UN rights chief welcomes movement to eradicate manual scavenging in India
|Publisher||UN News Service|
|Publication Date||31 January 2013|
|Cite as||UN News Service, UN rights chief welcomes movement to eradicate manual scavenging in India, 31 January 2013, available at: http://www.refworld.org/docid/510fb8152.html [accessed 21 October 2017]|
|Disclaimer||This is not a UNHCR publication. UNHCR is not responsible for, nor does it necessarily endorse, its content. Any views expressed are solely those of the author or publisher and do not necessarily reflect those of UNHCR, the United Nations or its Member States.|
The United Nations human rights chief today welcomed the recent movement in India to eradicate manual scavenging, a practice traditionally relegated to Dalit women, and seen as a form of discrimination based on caste and gender.
Manual scavenging is essentially the manual removal of human excreta from dry latrines and sewers. In November, thousands of women of the Dalit caste – also known as 'untouchables' – began a 63-day National March for the Eradication of Manual Scavenging, advocating the elimination of this practice and calling for comprehensive rehabilitation of those conducting it. The march crossed a total of 200 districts in 18 states and will end on Thursday in New Delhi, the capital.

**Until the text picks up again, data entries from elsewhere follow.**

Lemma loopBody_seated (queue : list nat) (luggage : nat -> Z) (tickLengthms : Z)
    (s : Sim) (e : BodyEnd) (p : nat) (this : Passenger) :
  NoDup queue -> RunInv queue (world s) (pendingPax s) (activePax s) ->
  loopBody luggage tickLengthms s = Ok e ->
  pax (world s) !! p = Some this -> state this = Some Seated ->
  pax (world (bodyState e)) !! p = Some this.
Proof.
  intros Hnd inv Hbody Hp Hst. unfold loopBody in Hbody.
  apply bind_Ok in Hbody as (s1 & H1 & H).
  assert (pax (world s1) !! p = Some this) as Hp1.
  { destruct (admitPassenger_cases s) as [Ha|[Ha|(x & rest & c & Hx & _ & _ & Ha)]];
      rewrite Ha in H1; [done|by injection H1 as <-|]. injection H1 as <-.
    assert (x ≠ p) as Hne.
    { intros ->. rewrite <- (ri_queue _ _ _ _ inv), Hx in Hnd.
      apply NoDup_app in Hnd as (_ & Hdisj & _). apply (Hdisj p).
      - apply elem_of_app. right. by left.
      - apply elem_of_reverse. apply (ri_boarded _ _ _ _ inv p this Hp). by eexists. }
    simpl. rewrite !list_lookup_alter. by rewrite !decide_False by done. }
  destruct (allSeated _ _); [by injection H as <-|].
  apply bind_Ok in H as (w & Hw & [= <-]). simpl. by eapply simulateAll_seated.
Qed.

(** X10. A passenger in state [Seated] is in its own seat, and nothing
    changes it for the rest of the run. *)
Theorem seated_for_good (luggage : nat -> Z) (run : nat -> bool) (tickLengthms : Z)
    (random : nat -> nat) (seatLayout : list RowSpec) (m : Method) (s0 s : Sim)
    (p : nat) (this : Passenger) :
  initSim random seatLayout m = Some s0 ->
  TickBoundary luggage run tickLengthms s0 s ->
  pax (world s) !! p = Some this -> state this = Some Seated ->
  cell this = Some (targetSeat this) ∧
  ∀ s', TickBoundary luggage run tickLengthms s s' -> pax (world s') !! p = Some this.
Proof.
  intros Hinit Hs Hp Hst.
  destruct (initSim_queue _ _ _ _ Hinit) as (_ & _ & Hnd & _).
  pose proof (RunInv_TickBoundary _ Hnd luggage run tickLengthms s0 s
                (initSim_RunInv _ _ _ _ Hinit) Hs) as inv.
  split; [by apply (ri_seated _ _ _ _ inv p)|].
  intros s' Hs'. induction Hs' as [|s1 s2 Hs1 IH _ Hbody]; [done|].
  apply (loopBody_seated _ luggage tickLengthms s1 (Continue s2) p this Hnd); try done.
  by apply (RunInv_TickBoundary _ Hnd luggage run tickLengthms s s1 inv).
Qed.

Section Outcome.

Variable luggage : nat -> Z.
Variable run : nat -> bool.
Variable tickLengthms : Z.

Lemma TickBoundary_first (s0 s1 s : Sim) :
  loopCond run s0 = true -> loopBody luggage tickLengthms s0 = Ok (Continue s1) ->
  TickBoundary luggage run tickLengthms s1 s -> TickBoundary luggage run tickLengthms s0 s.
Proof.
  intros Hc Hb. induction 1 as [|s s' _ IH Hc' Hb'].
  - eapply boundary_tick; [apply boundary_start|done|done].
  - by eapply boundary_tick.
Qed.

(** How a run that returns has ended: at a tick boundary where the loop
    condition failed, or at the [break] of the pass that followed one. *)
Lemma simLoop_Finished (fuel : nat) :
  ∀ s0 s, simLoop luggage run tickLengthms fuel s0 = Finished s ->
    ∃ s1, TickBoundary luggage run tickLengthms s0 s1 ∧
      ((loopCond run s1 = false ∧ s = afterLoop run s1) ∨
       (∃ s2, loopCond run s1 = true ∧
              loopBody luggage tickLengthms s1 = Ok (Break s2) ∧ s = afterLoop run s2)).
Proof.
  induction fuel as [|fuel IH]; intros s0 s.
  - rewrite simLoop_0. destruct (loopCond run s0) eqn:Hc; [done|]. intros [= <-].
    exists s0. split; [apply boundary_start|by left].
  - rewrite simLoop_S. destruct (loopCond run s0) eqn:Hc.
    + destruct (loopBody luggage tickLengthms s0) as [[s2|s1]|e] eqn:Hb; [| |done].
      * intros [= <-]. exists s0. split; [apply boundary_start|]. right. by exists s2.
      * intros (s1' & Hs1' & H)%IH. exists s1'. split; [|done]. by eapply TickBoundary_first.
    + intros [= <-]. exists s0. split; [apply boundary_start|by left].
Qed.

Lemma TickBoundary_status (s0 s : Sim) :
  TickBoundary luggage run tickLengthms s0 s -> status s = status s0.
Proof.
  induction 1 as [|s s' _ IH _ Hb]; [done|].
  apply loopBody_counters in Hb as [_ ->]. done.
Qed.

End Outcome.

Lemma allSeated_true (w : World) (active : list nat) :
  allSeated w active = true ->
  ∀ p, p ∈ active -> ∃ this, pax w !! p = Some this ∧ state this = Some Seated.
Proof.
  unfold allSeated. intros H%bool_decide_eq_true%length_zero_iff_nil p Hp.
  destruct (isSeated w p) eqn:E.
  - unfold isSeated in E. destruct (pax w !! p) as [this|]; [|done].
    exists this. split; [done|]. by apply bool_decide_eq_true in E.
  - assert (p ∈ filter (fun p => isSeated w p = false) active) as Hin
      by (by apply list_elem_of_filter).
    rewrite H in Hin. by apply elem_of_nil in Hin.
Qed.

(** The target seats of the passengers never change. *)
Lemma Transition_target_list (l : list Passenger) (p : nat) (this this' : Passenger) :
  l !! p = Some this -> targetSeat this' = targetSeat this ->
  targetSeat <$> <[p := this']> l = targetSeat <$> l.
Proof.
  intros Hp Ht. rewrite list_fmap_insert, Ht. apply list_insert_id.
  by rewrite list_lookup_fmap, Hp.
Qed.

Lemma simulateAll_targets (luggage : nat -> Z) (deltaT : Z) (l : list nat) :
  ∀ w w', simulateAll luggage deltaT l w = Ok w' ->
    targetSeat <$> pax w' = targetSeat <$> pax w.
Proof.
  induction l as [|q l IH]; intros w w'; simpl.
  - by intros [= <-].
  - intros (w1 & (that & that' & Hthat & T & Hpax & _)%simulatePassenger_Ok & H)%bind_Ok.
    rewrite (IH _ _ H), Hpax. apply (Transition_target_list _ _ that); [done|].
    by destruct (Transition_state _ _ _ _ _ T) as (_ & _ & _ & ?).
Qed.

Lemma admitPassenger_targets (s s1 : Sim) :
  admitPassenger s = Ok s1 ->
  targetSeat <$> pax (world s1) = targetSeat <$> pax (world s).
Proof.
  destruct (admitPassenger_cases s) as [Ha|[Ha|(x & rest & c & _ & _ & _ & Ha)]];
    rewrite Ha; intros [= <-]; [done|]. simpl.
  apply list_eq. intros i. rewrite !list_lookup_fmap, !list_lookup_alter.
  repeat case_decide; try done; subst; by destruct (pax (world s) !! _).
Qed.

Lemma TickBoundary_targets (luggage : nat -> Z) (run : nat -> bool) (tickLengthms : Z)
    (s0 s : Sim) :
  TickBoundary luggage run tickLengthms s0 s ->
  targetSeat <$> pax (world s) = targetSeat <$> pax (world s0).
Proof.
  induction 1 as [|s s' _ IH _ Hb]; [done|]. rewrite <- IH.
  unfold loopBody in Hb. apply bind_Ok in Hb as (s1 & H1 & H).
  rewrite <- (admitPassenger_targets _ _ H1).
  destruct (allSeated _ _); [done|].
  apply bind_Ok in H as (w & Hw & [= <-]). simpl. by eapply simulateAll_targets.
Qed.

Lemma admitPassenger_post (s sa : Sim) :
  admitPassenger s = Ok sa ->
  pendingPax sa = [] ∨
  ∃ start q, grid (plane (world sa)) !! startingCell (plane (world sa)) = Some start ∧
             q ∈ contents start.
Proof.
  unfold admitPassenger, board, getCell.
  destruct (grid (plane (world s)) !! startingCell (plane (world s))) as [start|] eqn:Hs;
    simpl; [|done].
  destruct (pop (pendingPax s)) as [[x rest]|] eqn:Hp.
  - destruct (isEmpty start) eqn:He.
    + intros [= <-]. right. simpl. rewrite list_lookup_alter, decide_True, Hs by done.
      exists (enter x start), x. split; [done|]. simpl.
      apply elem_of_union. left. by apply elem_of_singleton.
    + intros [= <-]. right. exists start.
      destruct (decide (contents start = ∅)) as [E|E].
      * unfold isEmpty in He. rewrite E, size_empty in He. by rewrite bool_decide_eq_true_2 in He.
      * apply set_choose_L in E as [q Hq]. by exists q.
  - intros [= <-]. left. by apply pop_None.
Qed.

"I congratulate the strenuous efforts and commitment of the organizers, and of all the participants – especially the thousands of liberated manual scavenger women – who marched across the country in support of the many others who are still being forced to carry out this dreadful practice," said the High Commissioner for Human Rights, Navi Pillay.
"Because of the nature of the work, manual scavenging has contributed to a self-perpetuating cycle of stigma and untouchability," Ms. Pillay said, adding that this practice is a "deeply unhealthy, unsavoury and undignified job forced upon people because of the stigma attached to their caste."
Ms. Pillay said she was encouraged to hear that the national march has been supported by a wide cross-section of society and underlined that this degrading activity should be abolished and should not have a place in 21st century India.
In September, a new bill to ban manual scavenging and rehabilitate those who were forced to do it was submitted to the Indian Parliament by the Minister of Social Justice and Empowerment. The bill builds on the strong legislative framework already in place prohibiting untouchability and bonded labour, and adds a comprehensive definition of manual scavenging.
"India already has strong legal prohibitions on caste discrimination, so the key to the new law will be effective accountability and enforcement. It is also crucial that adequate resources are provided to enable the comprehensive rehabilitation of liberated manual scavengers," Ms. Pillay said.
"This is the only way these grossly exploited people will be able to successfully reintegrate into a healthier and much more dignified work environment, and finally have a real opportunity to improve the quality of their own lives and those of their children and subsequent generations," she added.